Наиболее существенным политическим последствием поражения вермахта под Москвой явилось возникновение конфликтных взглядов в военно-политическом руководстве Германии на перспективы войны, о чем уже говорилось в предыдущей главе, и отставка многих опытных военачальников (речь идет о снятии со своих постов фон Браухича, фон Бока, Гудериана, Штрауса, других генералов и самоназначении Гитлера главнокомандующим сухопутными войсками), которая явилась неожиданной для войск, поставила под вопрос компетенцию высшего военного руководства.
Генерал пехоты Фелькерс, командир 27-го армейского корпуса, взятый в советский плен уже в 1944 г. на одном из допросов заявил: «…Поражения последних лет – следствие плохого военного руководства. По моему мнению, было ошибкой, что группы армий и армии не могли действовать самостоятельно, исходя из обстановки на месте…» Генерал Фелькерс говорил, в основном о тех вещах, которые стали фактом после поражения вермахта под Москвой: «…Талантливые полководцы в германской армии еще имеются, но верховное командование вооруженных сил их уволило… в том числе фон Бока… Поэтому мы офицеры и генералы на фронте недовольны. Фюрер, по моему мнению, слишком мало слушает мнение своих советников…»[570]
Гитлер, в свою очередь, обвинял во всем своих генералов. Существует стенограмма его беседы с В. Кейтелем от 18 сентября 1942 г., на которой был затронут, в частности, вопрос о позиции генералитета германской армии в свете событий зимы 1941/42 г. Речь об этом зашла после того, как фюрер выразил свое недовольство действиями Йодля на южном крыле советско-германского фронта и, как бы случайно, припомнил ему старые грехи в период битвы под Москвой. Гитлер сказал Кейтелю: «…Именно он [Йодль] прошлой зимой выдвинул предложение о способе разрешения главной задачи… [Йодль предложил] немедленно отойти назад. Послушавшись его, мы потеряли бы все. И тогда он представлял не мое мнение, которое ему было хорошо известно, а наоборот мнение слабых личностей – фронтовиков. Он взял на себя роль представителя этих течений, что совершенно недопустимо…»[571]
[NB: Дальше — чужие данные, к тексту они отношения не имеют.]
(** * Cellular-automata sandbox: step engine, rule parser and controller

  A shallow embedding of the simulation worker (countNeighbors,
  simulationStep, createInitialGrid and the worker message handler), of
  the rule parser (parseRuleString, formatRuleString) and of the
  useSimulation hook (the controller and its message protocol), followed
  by the properties of the written specification.

  Conventions.  A JavaScript number is an integer of [Z]: the model is
  that of the code where the integers it computes are safe ones, of
  absolute value at most 2^53 - 1, and statements about arguments the
  caller chooses say so.  The one place where the code can produce NaN,
  the remainder by zero, is an [option Z] whose [None] is NaN.  A
  Uint8Array is a [list Z]: a read outside the array is [undefined]
  ([None]) and a write outside it is ignored.  A string is a sequence of
  ASCII characters, of codes below 128. *)

From Stdlib Require Import ZArith Lia Ascii String.
From stdpp Require Import base numbers option list list_numbers sorting strings pretty gmap.

#[local] Open Scope Z_scope.

(** ** JavaScript primitives used by the sources *)

Module JS.

(** [a % b]: the truncating remainder, whose sign follows the dividend;
    NaN when the divisor is zero. *)
Definition rem (a b : Z) : option Z :=
  if decide (b = 0) then None else Some (Z.rem a b).

(** [Number.MAX_SAFE_INTEGER], the largest integer up to which numbers
    are exact. *)
Definition MAX_SAFE_INTEGER : Z := 2 ^ 53 - 1.

(** [new Uint8Array(n)] on an engine that allocates buffers of up to
    [maxLength] cells: RangeError for a negative length and for a length
    above the limit of the engine, which the language caps at 2^53 - 1. *)
Definition new_Uint8Array_within (maxLength n : Z) : option (list Z) :=
  if decide (n < 0 \/ Z.min maxLength MAX_SAFE_INTEGER < n) then None
  else Some (replicate (Z.to_nat n) 0).

(** [new Uint8Array(n)] for a length the engine can allocate: the only
    RangeError left is that of a negative length.  This is
    [new_Uint8Array_within] below the limit; what is stated with it holds
    of grids that fit in memory, as the 200 by 200 grid of the hook. *)
Definition new_Uint8Array (n : Z) : option (list Z) :=
  if decide (n < 0) then None else Some (replicate (Z.to_nat n) 0).

(** [cells[index]] for a numeric index that may be NaN. *)
Definition get (cells : list Z) (index : option Z) : option Z :=
  match index with
  | Some i => if decide (i < 0) then None else cells !! Z.to_nat i
  | None => None
  end.

(** [cells[index] = v]: the value is stored modulo 256, and nothing happens
    when the index is NaN, negative or past the end. *)
Definition set (cells : list Z) (index : option Z) (v : Z) : list Z :=
  match index with
  | Some i => if decide (i < 0) then cells else <[Z.to_nat i := v mod 256]> cells
  | None => cells
  end.

(** [v === 1] for a value read from a typed array. *)
Definition is_one (v : option Z) : bool :=
  match v with
  | Some 1 => true
  | _ => false
  end.

(** [arr.includes(n)] on an array of numbers. *)
Definition includes (arr : list Z) (n : Z) : bool :=
  existsb (Z.eqb n) arr.

(** [for (let i = 0; i < n; i++) body]: the body threads the state. *)
Definition for_upto {S : Type} (n : Z) (body : Z -> S -> S) (s : S) : S :=
  foldl (fun acc i => body i acc) s (seqZ 0 n).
Понятно, что Гитлер имел в виду, скорее всего, тех «личностей», которых он снял тогда с руководства войсками; среди них были Бок, Гудериан, Штраус. Однако эти «фронтовики» имели довольно твердый характер, несмотря на то, что предлагали отступать. Заметим другое: начиная с зимы 1941/42 г. мнения о путях достижения Германией своих целей в войне, имеющиеся, с одной стороны, у высшего руководства рейха, а с другой – у генералов на фронте становятся все более различными. Война теперь шла как бы в двух измерениях. Генералы, непосредственно руководившие войсками, стремились действовать, исходя из конкретной обстановки, в то время, как верховное командование упорно проводило свою линию – все более отдаленную от реальной ситуации и возможностей своих войск. Наметившееся в ходе битвы под Москвой существенное ограничение инициативы полевых командиров в руководстве боевыми операциями, несомненно, отразилось на их моральном состоянии. Требование безусловного подчинения всем приказам сверху вызывало порой непонимание и недоверие к высшему начальству. Это недоверие распространялось не только среди генералов и офицеров, но и среди рядового состава – чему способствовали продолжающиеся кровопролитные бои в обороне и отход войск на значительную глубину.
Военачальник, который, по мнению многих специалистов, произвел революцию в применении танков на поле боя, генерал Гейнц Гудериан, так оценивал зимой 1941/42 г. свою некогда непобедимую танковую армию: «вооруженный сброд, который медленно тащится назад». Критическое состояние германских войск, по его мнению, вызывало «серьезный кризис доверия как среди рядовых солдат, так и младших командиров»[572].
Наиболее здравомыслящие немецкие политические деятели, генералы и офицеры уже весной 1942 г. осознали, что после поражения вермахта под Москвой Германия не может рассчитывать на победу в войне. Именно в это время у них начинают зреть планы физического устранения Гитлера и прекращения бесполезной для рейха вооруженной борьбы. В июне 1942 г. тогда еще майор генштаба ОКХ граф фон Штауфенберг, позже совершивший покушение на Гитлера, писал генералу Паулюсу после посещения Восточного фронта: «Господин генерал, Вы лучше всех поймете, как отраден визит… там, где, не раздумывая, отдают делу все силы, где без ропота жертвуют жизнью, в то время, как вожди и образцовые руководители бранятся меж собой, защищая только свой престиж, или не могут собраться с духом, чтобы дать ответ, который спасет тысячи жизней, придаст людям уверенность»[573].